In the present studies, an attempt was made to elucidate the role of endogenous opioid inputs to the depressor region of the caudal ventrolateral medulla in the tonic regulation of arterial pressure and to examine the subtype(s) of receptor underlying any observed effects by use of receptor-specific antagonists. The depressor region of the caudal ventrolateral medulla in chloralose-anesthetized, artificially ventilated rabbits was functionally identified by injection of l-glutamate (5 nmol). Bilateral injection of the non-selective opioid antagonist naloxone (0.3, 5 and 20 nmol) into the caudal ventrolateral medulla produced a dose-dependent depressor response, accompanied by a bradycardia, suggesting a tonically active inhibitory opioid input to this region.
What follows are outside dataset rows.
(** The record of a conference is filled in by its position in the
    library's list and read by its number: a conference whose number is not below
    the number of conferences at the start has no record, and no join or departure
    is ever noticed. *)
Theorem room_record_misplaced `{tox_params, toxcore, toxpeers} h0 h g r r' :
  conference_peer_list_initial h0 zero_rooms = Some r -> zlen (chatlist h0) <= g < MAX_ROOM_NUMBER ->
  on_conference_peer_list_changed h g r = Some r' -> r' = r.
Proof.
  intros Hi Hg He. assert (Hn : room_peer_list_number r !! Z.to_nat g = Some 0).
  { unfold conference_peer_list_initial in Hi. pose proof (zlen_nonneg (chatlist h0)).
    assert (Hz : room_peer_list_number (clear_rooms zero_rooms) !! Z.to_nat g = Some 0).
    { apply lookup_replicate. split; [done |]. unfold MAX_ROOM_NUMBER in *. lia. }
    destruct (_ =? 0); [by injection Hi as <- |]. destruct (_ <=? 256); [| done].
    rewrite (record_rooms_number h0 (chatlist h0) 0 (clear_rooms zero_rooms) r g); [done | lia | done | lia]. }
  unfold on_conference_peer_list_changed, conference_peer_join_left in He.
  destruct (zlen (chatlist h) =? 0); [by injection He as <- |].
  destruct (conference_peer_count h g) as [m|]; [| done]. cbn in He. destruct (m =? 0); [by injection He as <- |].
  destruct (online_keys h g (Z.to_nat m) 0) as [keys|]; [| done]. cbn in He. rewrite Hn in He. by injection He as <-.
Qed.
(** ** Handlers of the bot *)

Ltac bot_step :=
  first
  [ apply safe_ret | apply safe_reply | apply safe_perform | apply safe_gets | apply safe_on_disk
  | apply safe_save_data | apply safe_add_to_table | apply safe_modify; reflexivity
  | apply safe_bind; [| intros ?] | case_match ].

Section Safety.
Context `{tox : tox_params} `{core : toxcore} `{peers : toxpeers} `{cfg : mq_config} {D I : Type} `{db : !database D} `{ini : !ini_file I}.
Hypothesis short_names : forall h f, zlen (friend_name h f) < Z.min 128 TOX_MAX_NAME_LENGTH.
Hypothesis listed : forall h f, f ∈ friend_list h -> friend_exists h f = true.
Hypothesis rooms_ok : peers_ok.
Hypothesis contiguous : forall h i, 0 <= i < zlen (friend_list h) -> is_Some (friend_public_key h i).

Lemma few_chats h : zlen (chatlist h) <= MAX_NUM_GROUPS.
Proof. pose proof (few_rooms rooms_ok h). unfold MAX_ROOM_NUMBER, MAX_NUM_GROUPS in *. lia. Qed.

Lemma safe_or_undefined {A} (a : A) : safe (or_undefined (Some a)).
Proof. intros s Hs. exact Hs. Qed.

Lemma safe_friend_connection f : safe (cb_friend_connection_change f).
Proof. unfold cb_friend_connection_change. repeat bot_step. Qed.

Lemma safe_store_data path : safe (store_data false path).
Proof. unfold store_data. repeat bot_step. Qed.

Lemma zlen_filter str n : zlen (filter_str str n) = zlen str.
Proof. unfold filter_str, zlen. rewrite length_app, length_fmap, length_take, length_drop. lia. Qed.

Lemma safe_friend_name string : zlen string < 2 ^ 16 -> safe (on_friend_name string (zlen string)).
Proof.
  intros Hz. unfold on_friend_name. pose proof (zlen_nonneg string).
  assert (Hmax : 0 < TOXIC_MAX_NAME_LENGTH < 2 ^ 15) by done.
  unfold u16. rewrite Z.mod_small by lia.
  destruct (copy_ok (TOXIC_MAX_NAME_LENGTH + 1) string (zlen string)) as (b & -> & Hb & _); [lia | lia |].
  set (n := Z.min _ _). intros s Hs. unfold wp. rewrite (bind_eval _ _ s (b, n) s) by done.
  destruct (store_in (filter_str b n) n NUL) as (b' & -> & _); [rewrite zlen_filter; unfold n; lia |].
  rewrite (bind_eval _ _ s b' s) by done. revert s Hs. change (safe (_ ← store_data false (Some DATA_FILE); mret tt)).
  apply safe_bind; [apply safe_store_data | intros ?; apply safe_ret].
Qed.
(* ===== verification/Durability.v ===== *)
(** * The queue and its file while the process runs

    Whatever the process does to its queue is a sequence of calls of the queue's
    module, in which every read receipt of the library appears once ([Ledger.v] says
    what such a sequence can have done); the transport is [tox_transport].

    [on_queue_changed] sets a flag at every change of the queue and the loop mirrors
    the queue to its file while the flag is set ([src/toxrelayer.c]). Here: whenever
    the flag is clear the file is the image of the queue, whatever happened before,
    so that a crash at that point loses nothing, and whatever its state no telegram
    leaves the queue unnoticed. *)

From S2P Require Import Prelude.
From S2P Require Import CString.
From S2P Require Import Telegram.
From S2P Require Import SnTracker.
From S2P Require Import MsgQueue.
From S2P Require Import MqPersist.
From S2P Require Import Ledger.
From S2P Require Import Relay.
From S2P Require Import MsgDatabase.
From S2P Require Import Misc.
From S2P Require Import Log.
From S2P Require Import GroupChats.
From S2P Require Import Bot.
From S2P Require Import Network.
From S2P Require Import Commands.
From S2P Require Import Toxrelayer.
From S2P Require Import Rooms.
From S2P Require Import Console.

(** ** What the queue promises to its change hook

    Reports only accumulate, and without a new one the recipients and texts that
    would be saved are the same. *)
Record watched (q q' : mq) : Prop := {
  watched_hook : g_change_fn q' = g_change_fn q;
  watched_grows : (changes q <= changes q')%nat;
  watched_same : g_change_fn q = true -> changes q' = changes q -> saved <$> messages q' = saved <$> messages q }.

#[export] Instance watched_preorder : PreOrder watched.
Proof.
  split; [by intros q; split |]. intros a b c [H1 H2 H3] [K1 K2 K3].
  split; [congruence | lia |]. intros Hh Hc. rewrite K3, H3; done || congruence || lia.
Qed.

Section Queue.
Context `{cfg : mq_config} (T : (Z -> bytes -> Z) -> Prop).

(** A step of a well-formed queue: calls of its module, of which those of [mq_confirm]
    handed on the receipts [rs]. *)
Definition queue_told (rs : list (Z * Z)) (q q' : mq) : Prop :=
  wf_mq q -> wf_mq q' /\ watched q q' /\ called T rs q q'.
Definition queue_step : mq -> mq -> Prop := queue_told [].

Lemma queue_told_trans rs rs' q q1 q2 : queue_told rs q q1 -> queue_told rs' q1 q2 -> queue_told (rs ++ rs') q q2.
Proof.
  intros H K Hq. destruct (H Hq) as (Hq1 & Hw & Hc). destruct (K Hq1) as (Hq2 & Kw & Kc).
  split_and!; [done | by transitivity q1 | by apply (called_trans T rs rs' q q1)].
Qed.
Bilateral injection of the selective δ-receptor antagonist ICI 174,864 (0.3 nmol) or of the κ{script}-receptor antagonist nor-binaltorphimine (1 nmol), also markedly reduced both arterial pressure and heart rate. In contrast, injection of the μ-selective antagonist β-funaltrexamine (0.3-0.6 nmol) produced no effect on arterial pressure or heart rate. These data support the hypothesis that tonically active endogenous opioid inputs, possibly enkephalinergic and/or dynorphinergic, inhibit the depressor neurones of the caudal ventrolateral medulla in the rabbit through activation of δ- and κ{script}-receptors. Surprisingly, injection of the opioid agonists leu-enkephalin (1 nmol) or dynorphin 1-13 (0.1 nmol), but not the selective μ-receptor agonist DAGO (1 nmol), in the depressor area of the caudal ventrolateral medulla also induced naloxone-sensitive (5 mg/kg, i.v.) decreases in both arterial pressure and heart rate. While this finding may merely reflect the difficulties associated with the use of exogenous agonists, as compared to antagonists, in the study of endogenous transmitter systems, the depressor effects observed with the agonists could also reflect the presence of different populations of opioid receptors in the caudal ventrolateral medulla.